Nietrafnie zarzuca skarżąca naruszenie przepisów art. 231 k.p.c., art. 233 § 1 k.p.c. i art. 232 w zw. z art. 6 k.c. polegające na braku ustalenia faktów mających istotne znaczenie dla rozstrzygnięcia sprawy, przekroczeniu granic swobodnej oceny dowodów, braku wszechstronnego rozpatrzenia i rozważenia zebranego materiału dowodowego, sprzeczności istotnych ustaleń Sądu z zebranym w sprawie materiałem dowodowym, błędów w ustaleniach faktycznych oraz błędnej ocenie dowodów.
W tym miejscu podkreślić należy, że skarżąca dopatruje się naruszenia wymienionych przepisów z uwagi na błędną, jej zdaniem, ocenę dokumentu w postaci oświadczenia z dnia 4 stycznia 2010 r. oraz błędną ocenę jej zeznań poprzez odmowę przyznania im wiarygodności w zakresie skutecznego złożenia w dniu 4 stycznia 2010 r. rezygnacji z pełnienia funkcji członka zarządu w spółce (...) oraz brakiem pełnienia tej funkcji przez pozwaną po tej dacie, skutkujące błędnym przyjęciem przez Sąd nieprawdziwości i pozorności wymienionego dokumentu, braku dowodu złożenia oświadczenia w dniu 4 stycznia 2010 r. w siedzibie spółki, braku dowodu nieantydatowania oświadczenia, podejmowania przez pozwaną po dniu 4 stycznia 2010 r. czynności w imieniu spółki (...) w charakterze członka zarządu, wyrażenia woli reprezentowania spółki poprzez podjęcie dorozumianej uchwały wspólników o powołaniu zarządu w osobie pozwanych, pełnienie przez pozwaną funkcji zarządu do czasu jej wykreślenia w październiku 2014 r. przez Sąd Rejonowy w Bydgoszczy w sprawie o sygn. akt BY XIII Ns-Rej KRS (...).
Zarzutu tego nie sposób podzielić, co zostanie wyjaśnione poniżej.

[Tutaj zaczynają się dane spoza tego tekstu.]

Lemma open_next_runs d ds k t b (P : list Done -> option (list Dependency) -> Prop) :
  pruns (open_next d ds k) t b ->
  (forall t', pruns (k (ds ++ [d])) t' b -> P (Did (Open d) true :: t') b) ->
  (forall t', cleanups t' = closes ds -> opened t' = [] -> loggings_closed t' = 0%nat -> cleanup_last t' = true -> P (Did (Open d) false :: t') None) ->
  P t b.
Proof.
  unfold open_next. intros H Hok Hbad. apply pruns_sys_inv in H as ([|] & t' & -> & H); [by apply Hok|].
  apply pruns_bind_inv in H as (u & t1 & t2 & -> & H1 & H2). apply pruns_ret_inv in H2 as [-> ->]. rewrite app_nil_r.
  apply cleanup_runs in H1 as (? & ? & ? & ? & ?). by apply Hbad.
Qed.

(** Boot leaves open what it returns, and nothing if it fails. *)
Definition booted_ok (before : list Dependency) (t : list Done) (b : option (list Dependency)) : Prop :=
  loggings_closed t = 0%nat /\ cleanup_last t = true /\
  match b with
  | Some ds => before ++ opened t = ds /\ cleanups t = [] /\ failures t = false
  | None => cleanups t = closes (before ++ opened t) /\ failures t = true
  end.

Lemma closed_again ds d t :
  cleanups t = closes ds -> opened t = [] -> loggings_closed t = 0%nat -> cleanup_last t = true -> booted_ok ds (Did (Open d) false :: t) None.
Proof.
  intros Hc Ho Hl Ht. split; [exact Hl|]. split; [exact Ht|]. split; [|done].
  change (cleanups t = closes (ds ++ opened t)). by rewrite Ho, app_nil_r.
Qed.

Lemma boot_runs cfg t b : pruns (boot cfg) t b -> booted_ok [] t b.
Proof.
  unfold boot. cbv zeta. intros H. apply pruns_sys_inv in H as ([|] & t' & -> & H); cbn [negb] in H; [|by apply pruns_ret_inv in H as [-> ->]].
  assert (Hup : booted_ok [] t' b -> booted_ok [] (Did NewUpstream true :: t') b) by (destruct b; exact (fun x => x)). apply Hup. clear Hup.
  destruct (bool_decide _); [by apply pruns_ret_inv in H as [-> ->]|].
  apply (open_next_runs _ _ _ _ _ (booted_ok []) H).
  - intros t1 H1. cbn [app] in H1.
    assert (Hb : booted_ok [Publisher] t1 b -> booted_ok [] (Did (Open Publisher) true :: t1) b) by (destruct b; exact (fun x => x)). apply Hb. clear Hb.
    apply (open_next_runs _ _ _ _ _ (booted_ok [Publisher]) H1).
    + intros t2 H2. cbn [app] in H2.
      assert (Hb : booted_ok [Publisher; TopicLister] t2 b -> booted_ok [Publisher] (Did (Open TopicLister) true :: t2) b) by (destruct b; exact (fun x => x)).
      apply Hb. clear Hb. apply (open_next_runs _ _ _ _ _ (booted_ok [Publisher; TopicLister]) H2).
      * intros t3 H3. apply pruns_ret_inv in H3 as [-> ->]. done.
      * intros t3 Hc Ho Hl Ht. by apply closed_again.
    + intros t2 Hc Ho Hl Ht. by apply closed_again.
  - intros t1 Hc Ho Hl Ht. by apply closed_again.
Qed.

Definition quiet (t : list Done) : Prop := opened t = [] /\ cleanups t = [] /\ loggings_closed t = 0%nat.

Lemma serve_runs t code : pruns serve t code -> quiet t /\ code = if failures t then 1 else 0.
Proof.
  unfold serve, quiet. cbv zeta. intros H. pinv; repeat match goal with x : unit |- _ => destruct x | x : bool |- _ => destruct x end; by split_and!.
Qed.

(** Certificates are asked for and no domain is named. *)
Definition no_domain (cfg : Config) : Prop := blank (c_AcmeDomains cfg) = false /\ acme_domains (c_AcmeDomains cfg) = [].

Lemma listen_runs cfg addr t b : pruns (listenForGateway cfg addr) t b ->
  quiet t /\ (b = true -> failures t = false /\ ~ no_domain cfg) /\ (b = false -> failures t = true \/ no_domain cfg).
Proof.
  unfold listenForGateway, quiet, no_domain. intros H. destruct (blank _) eqn:Hb.
  { pinv. destruct x; split_and!; try done; intros _; first [by left | by split; [|intros [? _]]]. }
  destruct (acme_domains _) as [|d l] eqn:Hd; [pinv; split_and!; try done; intros _; by right|].
  destruct (bool_decide _); pinv; repeat match goal with x : bool |- _ => destruct x end; pinv; split_and!; try done; intros _;
    first [by left | by split; [|intros [_ ?]]].
Qed.

(** The code a run ends with, against what went wrong in it: an error of the
    environment, or certificates for no domain. *)
Definition code_ok (cfg : Config) (failed : bool) (code : Z) : Prop :=
  code = 0 /\ failed = false /\ ~ no_domain cfg \/ code = 1 /\ (failed = true \/ no_domain cfg).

Faktycznie ocena zebranego materiału dowodowego została dokonana przez Sąd Okręgowy dość rygorystycznie. Nie można odmówić racji skarżącej, że fakt złożenia przez nią przywołanego oświadczenia z dnia 4 stycznia 2010 r. potwierdziły zeznania jej samej i zeznania świadka P. B. – osoby pozostającej z nią w faktycznym związku od około 10 lat (por. zeznania P. B. złożone w sprawie VIII GC (...) Sądu Okręgowego w Bydgoszczy k. 215v) i będącej prokurentem w dłużnej spółce, co jednak powoduje, że zeznania tych osób, ewidentnie zainteresowanych wynikiem postępowania, należy oceniać z dużą ostrożnością.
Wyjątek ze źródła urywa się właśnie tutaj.